From that short description, you should not be running optimize at all.

Just stop doing it. It doesn’t make that big a difference.

It may take your indexes a few weeks to get back to a normal state after the 
forced merges.

wunder
Walter Underwood
wun...@wunderwood.org
http://observer.wunderwood.org/  (my blog)

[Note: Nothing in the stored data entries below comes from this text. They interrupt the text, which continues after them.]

(** * AudioProcessor: the request handlers of [server.py]

    A shallow embedding of the two handlers that do real work,
    [transcribe_audio] (POST /api/transcribe) and [search]
    (POST /api/search), together with the slice of Python, [requests],
    [bs4], [datetime] and [os] semantics they rely on.

    Conventions.
    - A Python [str] is a Rocq [string]; its characters are read as the
      code points U+0000..U+00FF, so [len] is [String.length].
    - A Python exception is [Raise e], with [e] the text [str(e)]; every
      handler of the source catches [Exception], so the class is not kept.
    - The outside world (clock, HTTP peers, the speech providers, faults of
      the file system) is an [env] of oracles; what the handlers change
      (files, calls made) is a [state] threaded through a small monad. *)

From Stdlib Require Import ZArith String Ascii List Bool Lia DecimalString.
From Stdlib Require Import Floats.SpecFloat.
From stdpp Require Import base option list gmap strings.

Open Scope string_scope.

(** ** Python values and primitives *)

Module Py.

(** Outcome of an expression that may raise. *)
Inductive result (A : Type) : Type :=
| Ok (a : A)
| Raise (e : string).
Arguments Ok {A} a.
Arguments Raise {A} e.

(** Sequencing of expressions that may raise. *)
Definition rbind {A B} (r : result A) (k : A -> result B) : result B :=
  match r with
  | Ok a => k a
  | Raise e => Raise e
  end.

(** [bytes]. *)
Definition bytes : Type := list Byte.byte.

Definition code (c : ascii) : N := N_of_ascii c.

(** [str.lower] on one code point below U+0100: A..Z and the accented
    capitals U+00C0..U+00DE (the multiplication sign U+00D7 apart). *)
Definition lower_char (c : ascii) : ascii :=
  let n := code c in
  if ((65 <=? n) && (n <=? 90))%N then ascii_of_N (n + 32)
  else if ((192 <=? n) && (n <=? 222) && negb (n =? 215))%N
       then ascii_of_N (n + 32)
  else c.

(** [s.lower()] *)
Fixpoint lower (s : string) : string :=
  match s with
  | EmptyString => EmptyString
  | String c r => String (lower_char c) (lower r)
  end.

(** [s.startswith(p)] *)
Fixpoint startswith (p s : string) : bool :=
  match p, s with
  | EmptyString, _ => true
  | String a p', String b s' => if ascii_dec a b then startswith p' s' else false
  | String _ _, EmptyString => false
  end.

(** [needle in hay] for two [str]: a left-to-right scan. *)
Fixpoint str_in (needle hay : string) : bool :=
  startswith needle hay ||
  match hay with
  | EmptyString => false
  | String _ r => str_in needle r
  end.

(** [any(f(x) for x in l)] *)
Fixpoint any {A : Type} (f : A -> bool) (l : list A) : bool :=
  match l with
  | [] => false
  | x :: r => f x || any f r
  end.

(** [sep.join(l)] for a list of [str]. *)
Fixpoint join (sep : string) (l : list string) : string :=
  match l with
  | [] => ""
  | [x] => x
  | x :: r => x ++ sep ++ join sep r
  end.

(** [str.isspace] on one code point below U+0100. *)
Definition isspace (c : ascii) : bool :=
  let n := code c in
  (((9 <=? n) && (n <=? 13)) || ((28 <=? n) && (n <=? 32))
   || (n =? 133) || (n =? 160))%N.

Fixpoint lstrip (s : string) : string :=
  match s with
  | EmptyString => EmptyString
  | String c r => if isspace c then lstrip r else s
  end.

Fixpoint rstrip (s : string) : string :=
  match s with
  | EmptyString => EmptyString
  | String c r =>
      match rstrip r with
      | EmptyString => if isspace c then EmptyString else String c EmptyString
      | r' => String c r'
      end
  end.

(** [s.strip()] *)
Definition strip (s : string) : string := rstrip (lstrip s).

(** Truthiness of a [str]. *)
Definition str_bool (s : string) : bool :=
  match s with EmptyString => false | _ => true end.

(** [s[:n]] *)
Fixpoint str_take (n : nat) (s : string) : string :=
  match n, s with
  | S n', String c r => String c (str_take n' r)
  | _, _ => EmptyString
  end.

(** Iterating a [str] yields its characters as one-character strings. *)
Fixpoint str_iter (s : string) : list string :=
  match s with
  | EmptyString => []
  | String c r => String c EmptyString :: str_iter r
  end.

End Py.

Import Py.

Declare Scope py_scope.
Delimit Scope py_scope with py.
Notation "'let+' x ':=' r 'in' k" := (rbind r (fun x => k))
  (at level 10, x pattern, r at level 100, k at level 200) : py_scope.
Open Scope py_scope.

(** ** The query classifier (first lines of [search]) *)

Module Classifier.

Definition cricket_keywords : list string :=
  ["cricket"; "sports"; "match"; "game"; "wicket"; "yesterday"].

(** [is_cricket_query], as a function of the lowercased query. *)
Definition is_cricket_query (query : string) : bool :=
  any (fun keyword => str_in keyword query) cricket_keywords.

(** The classification of the raw request string. *)
Definition classify (request_query : string) : bool :=
  is_cricket_query (lower request_query).

End Classifier.

(** ** JSON values, as [response.json()] returns them *)

Module Json.

(** A parsed JSON document: [None], [bool], [int], [float], [str],
    [list] and [dict] with [str] keys. *)
#[warnings="-register-all"]
Inductive json : Type :=
| JNull
| JBool (b : bool)
| JInt (z : Z)
| JFloat (f : spec_float)
| JStr (s : string)
| JList (l : list json)
| JDict (d : gmap string json).

(** [bool(v)] *)
Definition truthy (v : json) : bool :=
  match v with
  | JNull => false
  | JBool b => b
  | JInt z => negb (z =? 0)%Z
  | JFloat (S754_zero _) => false
  | JFloat _ => true
  | JStr s => str_bool s
  | JList l => match l with [] => false | _ => true end
  | JDict d => negb (bool_decide (d = ∅))
  end.

(** [v == key] for a [str] [key]: only an equal [str] compares equal. *)
Definition eq_str (key : string) (v : json) : bool :=
  match v with
  | JStr s => bool_decide (s = key)
  | _ => false
  end.

(** [key in v] for a [str] [key]: key membership for a [dict], element
    membership for a [list], substring for a [str]; other values are not
    iterable and raise [TypeError]. *)
Definition contains (key : string) (v : json) : result bool :=
  match v with
  | JDict d => Ok (bool_decide (is_Some (d !! key)))
  | JList l => Ok (any (eq_str key) l)
  | JStr s => Ok (str_in key s)
  | JNull => Raise "argument of type 'NoneType' is not iterable"
  | JBool _ => Raise "argument of type 'bool' is not iterable"
  | JInt _ => Raise "argument of type 'int' is not iterable"
  | JFloat _ => Raise "argument of type 'float' is not iterable"
  end.

(** [v[key]] for a [str] [key]. *)
Definition getitem (key : string) (v : json) : result json :=
  match v with
  | JDict d =>
      match d !! key with
      | Some x => Ok x
      | None => Raise ("'" ++ key ++ "'")
      end
  | JList _ => Raise "list indices must be integers or slices, not str"
  | JStr _ => Raise "string indices must be integers, not 'str'"
  | JNull => Raise "'NoneType' object is not subscriptable"
  | JBool _ => Raise "'bool' object is not subscriptable"
  | JInt _ => Raise "'int' object is not subscriptable"
  | JFloat _ => Raise "'float' object is not subscriptable"
  end.

(** [v[:n]], then iterated: the elements the [for] loop visits. A [dict]
    cannot be sliced; numbers, booleans and [None] cannot be subscripted. *)
Definition slice_to (n : nat) (v : json) : result (list json) :=
  match v with
  | JList l => Ok (take n l)
  | JStr s => Ok (JStr <$> str_iter (str_take n s))
  | JDict _ => Raise "slice(None, 3, None)"
  | JNull => Raise "'NoneType' object is not subscriptable"
  | JBool _ => Raise "'bool' object is not subscriptable"
  | JInt _ => Raise "'int' object is not subscriptable"
  | JFloat _ => Raise "'float' object is not subscriptable"
  end.

(** The [str] items of a list, or the [TypeError] of [str.join] at the
    first item that is not a [str]. *)
Fixpoint as_strs (l : list json) : result (list string) :=
  match l with
  | [] => Ok []
  | JStr s :: r =>
      match as_strs r with
      | Ok ss => Ok (s :: ss)
      | Raise e => Raise e
      end
  | _ :: _ => Raise "sequence item: expected str instance"
  end.

(** [sep.join(l)] for a list of JSON values. *)
Definition join (sep : string) (l : list json) : result string :=
  match as_strs l with
  | Ok ss => Ok (Py.join sep ss)
  | Raise e => Raise e
  end.

End Json.

Import Json.

(** ** [datetime]: the proleptic Gregorian calendar of CPython *)

Module DateTime.

Open Scope Z_scope.

(** A naive [datetime], to the second. *)
Record datetime : Type := mkDatetime {
  year : Z; month : Z; day : Z;
  hour : Z; minute : Z; second : Z
}.

Definition _is_leap (y : Z) : bool :=
  (y mod 4 =? 0) && (negb (y mod 100 =? 0) || (y mod 400 =? 0)).

Definition _DAYS_IN_MONTH : list Z :=
  [-1; 31; 28; 31; 30; 31; 30; 31; 31; 30; 31; 30; 31].

Definition _DAYS_BEFORE_MONTH : list Z :=
  [-1; 0; 31; 59; 90; 120; 151; 181; 212; 243; 273; 304; 334].

Definition _days_before_year (y : Z) : Z :=
  let y := y - 1 in y * 365 + y / 4 - y / 100 + y / 400.

Definition _days_in_month (y m : Z) : Z :=
  if (m =? 2) && _is_leap y then 29 else nth (Z.to_nat m) _DAYS_IN_MONTH 0.

Definition _days_before_month (y m : Z) : Z :=
  nth (Z.to_nat m) _DAYS_BEFORE_MONTH 0
  + (if (2 <? m) && _is_leap y then 1 else 0).

(** [date.toordinal()]: 0001-01-01 is day 1. *)
Definition _ymd2ord (y m d : Z) : Z :=
  _days_before_year y + _days_before_month y m + d.

Definition _DI400Y : Z := 146097.
Definition _DI100Y : Z := 36524.
Definition _DI4Y : Z := 1461.

(** [date.fromordinal(n)], as the triple (year, month, day). *)
Definition _ord2ymd (n : Z) : Z * Z * Z :=
  let n := n - 1 in
  let n400 := n / _DI400Y in let n := n mod _DI400Y in
  let y := n400 * 400 + 1 in
  let n100 := n / _DI100Y in let n := n mod _DI100Y in
  let n4 := n / _DI4Y in let n := n mod _DI4Y in
  let n1 := n / 365 in let n := n mod 365 in
  let y := y + n100 * 100 + n4 * 4 + n1 in
  if (n1 =? 4) || (n100 =? 4) then (y - 1, 12, 31)
  else
    let leapyear := (n1 =? 3) && (negb (n4 =? 24) || (n100 =? 3)) in
    let m := Z.shiftr (n + 50) 5 in
    let preceding :=
      nth (Z.to_nat m) _DAYS_BEFORE_MONTH 0
      + (if (2 <? m) && leapyear then 1 else 0) in
    if n <? preceding then
      let m := m - 1 in
      let preceding :=
        preceding - (nth (Z.to_nat m) _DAYS_IN_MONTH 0
                     + (if (m =? 2) && leapyear then 1 else 0)) in
      (y, m, n - preceding + 1)
    else (y, m, n - preceding + 1).

Definition _MAXORDINAL : Z := 3652059.

Definition toordinal (t : datetime) : Z := _ymd2ord (year t) (month t) (day t).

(** [t - timedelta(days=n)]: the time of day is kept; a date before
    0001-01-01 or after 9999-12-31 raises [OverflowError]. *)
Definition sub_days (t : datetime) (n : Z) : result datetime :=
  let days := toordinal t - n in
  if (0 <? days) && (days <=? _MAXORDINAL) then
    let '(y, m, d) := _ord2ymd days in
    Ok (mkDatetime y m d (hour t) (minute t) (second t))
  else Raise "date value out of range".

Definition month_names : list string :=
  [""; "January"; "February"; "March"; "April"; "May"; "June"; "July";
   "August"; "September"; "October"; "November"; "December"]%string.

(** Decimal digits of a number that is not negative. *)
Definition dec (z : Z) : string := NilZero.string_of_uint (N.to_uint (Z.to_N z)).

(** Two digits, zero-padded: [%d], [%m], [%H], [%M], [%S]. *)
Definition dec2 (z : Z) : string :=
  if z <? 10 then ("0" ++ dec z)%string else dec z.

(** [t.strftime('%B %d, %Y')] in the C locale (the year in plain decimal:
    four digits from the year 1000 on). *)
Definition strftime_B_d_Y (t : datetime) : string :=
  (nth (Z.to_nat (month t)) month_names "" ++ " " ++ dec2 (day t) ++ ", "
   ++ dec (year t))%string.

(** [t.strftime('%Y%m%d_%H%M%S')] *)
Definition strftime_Ymd_HMS (t : datetime) : string :=
  (dec (year t) ++ dec2 (month t) ++ dec2 (day t) ++ "_"
   ++ dec2 (hour t) ++ dec2 (minute t) ++ dec2 (second t))%string.

End DateTime.

Import DateTime.

(** ** [bs4]: the parsed document and the searches the handler makes *)

Module Bs4.

(** A node of the parse tree: a text node, or an element with its name,
    its [class] attribute (absent, or the list of its tokens) and its
    children in document order. Only the text nodes that [get_text]
    reports are kept. *)
#[warnings="-register-all"]
Inductive node : Type :=
| NavigableString (s : string)
| Tag (name : string) (class_ : option (list string)) (contents : list node).

(** [tag.descendants]: every node below [n], in document order. *)
Fixpoint descendants (n : node) : list node :=
  match n with
  | NavigableString _ => []
  | Tag _ _ cs =>
      (fix go (l : list node) : list node :=
         match l with
         | [] => []
         | c :: r => c :: descendants c ++ go r
         end) cs
  end.

(** [tag.get_text(strip=True)]: each text node below the element is
    stripped, the empty ones are dropped, the rest are concatenated. *)
Definition get_text_strip (n : node) : string :=
  Py.join ""
    (omap (fun d =>
             match d with
             | NavigableString s =>
                 let s := strip s in if str_bool s then Some s else None
             | Tag _ _ _ => None
             end)
          (descendants n)).

(** How a search matches a callable against the [class] attribute: the
    callable sees [None] when the attribute is absent; otherwise it is
    tried on each token, then on the tokens joined by a space. *)
Definition class_matches (f : option string -> bool) (c : option (list string)) : bool :=
  match c with
  | None => f None
  | Some toks => any (fun t => f (Some t)) toks || f (Some (Py.join " " toks))
  end.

> On Jun 17, 2020, at 4:12 AM, Raveendra Yerraguntla 
> <raveend...@yahoo.com.INVALID> wrote:
> 
> Thank you David, Walt , Eric.
> 1. First time bloated index generated , there is no disk space issue. one 
> copy of index is 1/6 of disk capacity. we ran into disk capacity after more 
> than 2  copies of bloated copies.2. Solr is upgraded from 5.*. in 5.* more 
> than 5 segments is causing performance issue. Performance in 7.* is not 
> measured for increasing segments. I will plan a PT to get optimum number. 
> Application has incremental indexing multiple times in a work week.
> I will keep you updated on the resolution.
> Thanks again 
>    On Tuesday, June 16, 2020, 07:34:26 PM EDT, Erick Erickson 
> <erickerick...@gmail.com> wrote:  
> 
> It Depends (tm).
> 
> As of Solr 7.5, optimize is different. See: 
> https://lucidworks.com/post/solr-and-optimizing-your-index-take-ii/
> 
> So, assuming you have _not_ specified maxSegments=1, any very large
> segment (near 5G) that has _zero_ deleted documents won’t be merged.
> 
> So there are two scenarios:
> 
> 1> What Walter mentioned. The optimize process runs out of disk space
>     and leaves lots of crud around
> 
> 2> your “older segments” are just max-sized segments with zero deletions.
> 
> 
> All that said… do you have demonstrable performance improvements after
> optimizing? The entire name “optimize” is misleading, of course who
> wouldn’t want an optimized index? In earlier versions of Solr (i.e. 4x),
> it made quite a difference. In more recent Solr releases, it’s not as clear
> cut. So before worrying about making optimize work, I’d recommend that
> you do some performance tests on optimized and un-optimized indexes. 
> If there are significant improvements, that’s one thing. Otherwise, it’s
> a waste.
> 
> Best,
> Erick
> 
>> On Jun 16, 2020, at 5:36 PM, Walter Underwood <wun...@wunderwood.org> wrote:
>> 
>> For a full forced merge (mistakenly named “optimize”), the worst case disk 
>> space
>> is 3X the size of the index. It is common to need 2X the size of the index.
>> 
>> When I worked on Ultraseek Server 20+ years ago, it had the same merge 
>> behavior.
>> I implemented a disk space check that would refuse to merge if there wasn’t 
>> enough
>> free space. It would log an error and send an email to the admin.
>> 
>> wunder
>> Walter Underwood
>> wun...@wunderwood.org
>> http://observer.wunderwood.org/  (my blog)
>> 
>>> On Jun 16, 2020, at 1:58 PM, David Hastings <hastings.recurs...@gmail.com> 
>>> wrote:
>>> 
>>> I cant give you a 100% true answer but ive experienced this, and what
>>> "seemed" to happen to me was that the optimize would start, and that will
>>> drive the size up by 3 fold, and if you out of disk space in the process
>>> the optimize will quit since, it cant optimize, and leave the live index
>>> pieces in tact, so now you have the "current" index as well as the
>>> "optimized" fragments
>>> 
>>> i cant say for certain thats what you ran into, but we found that if you
>>> get an expanding disk it will keep growing and prevent this from happening,
>>> then the index will contract and the disk will shrink back to only what it
>>> needs.  saved me a lot of headaches not needing to ever worry about disk
>>> space
>>> 
>>> On Tue, Jun 16, 2020 at 4:43 PM Raveendra Yerraguntla
>>> <raveend...@yahoo.com.invalid> wrote:
>>> 
>>>> 
>>>> when optimize command is issued, the expectation after the completion of
>>>> optimization process is that the index size either decreases or at most
>>>> remain same. In solr 7.6 cluster with 50 plus shards, when optimize command
>>>> is issued, some of the shard's transient or older segment files are not
>>>> deleted. This is happening randomly across all shards. When unnoticed these
>>>> transient files makes disk full. Currently it is handled through monitors,
>>>> but question is what is causing the transient/older files remains there.
>>>> Are there any specific race conditions which laves the older files not
>>>> being deleted?
>>>> Any pointers around this will be helpful.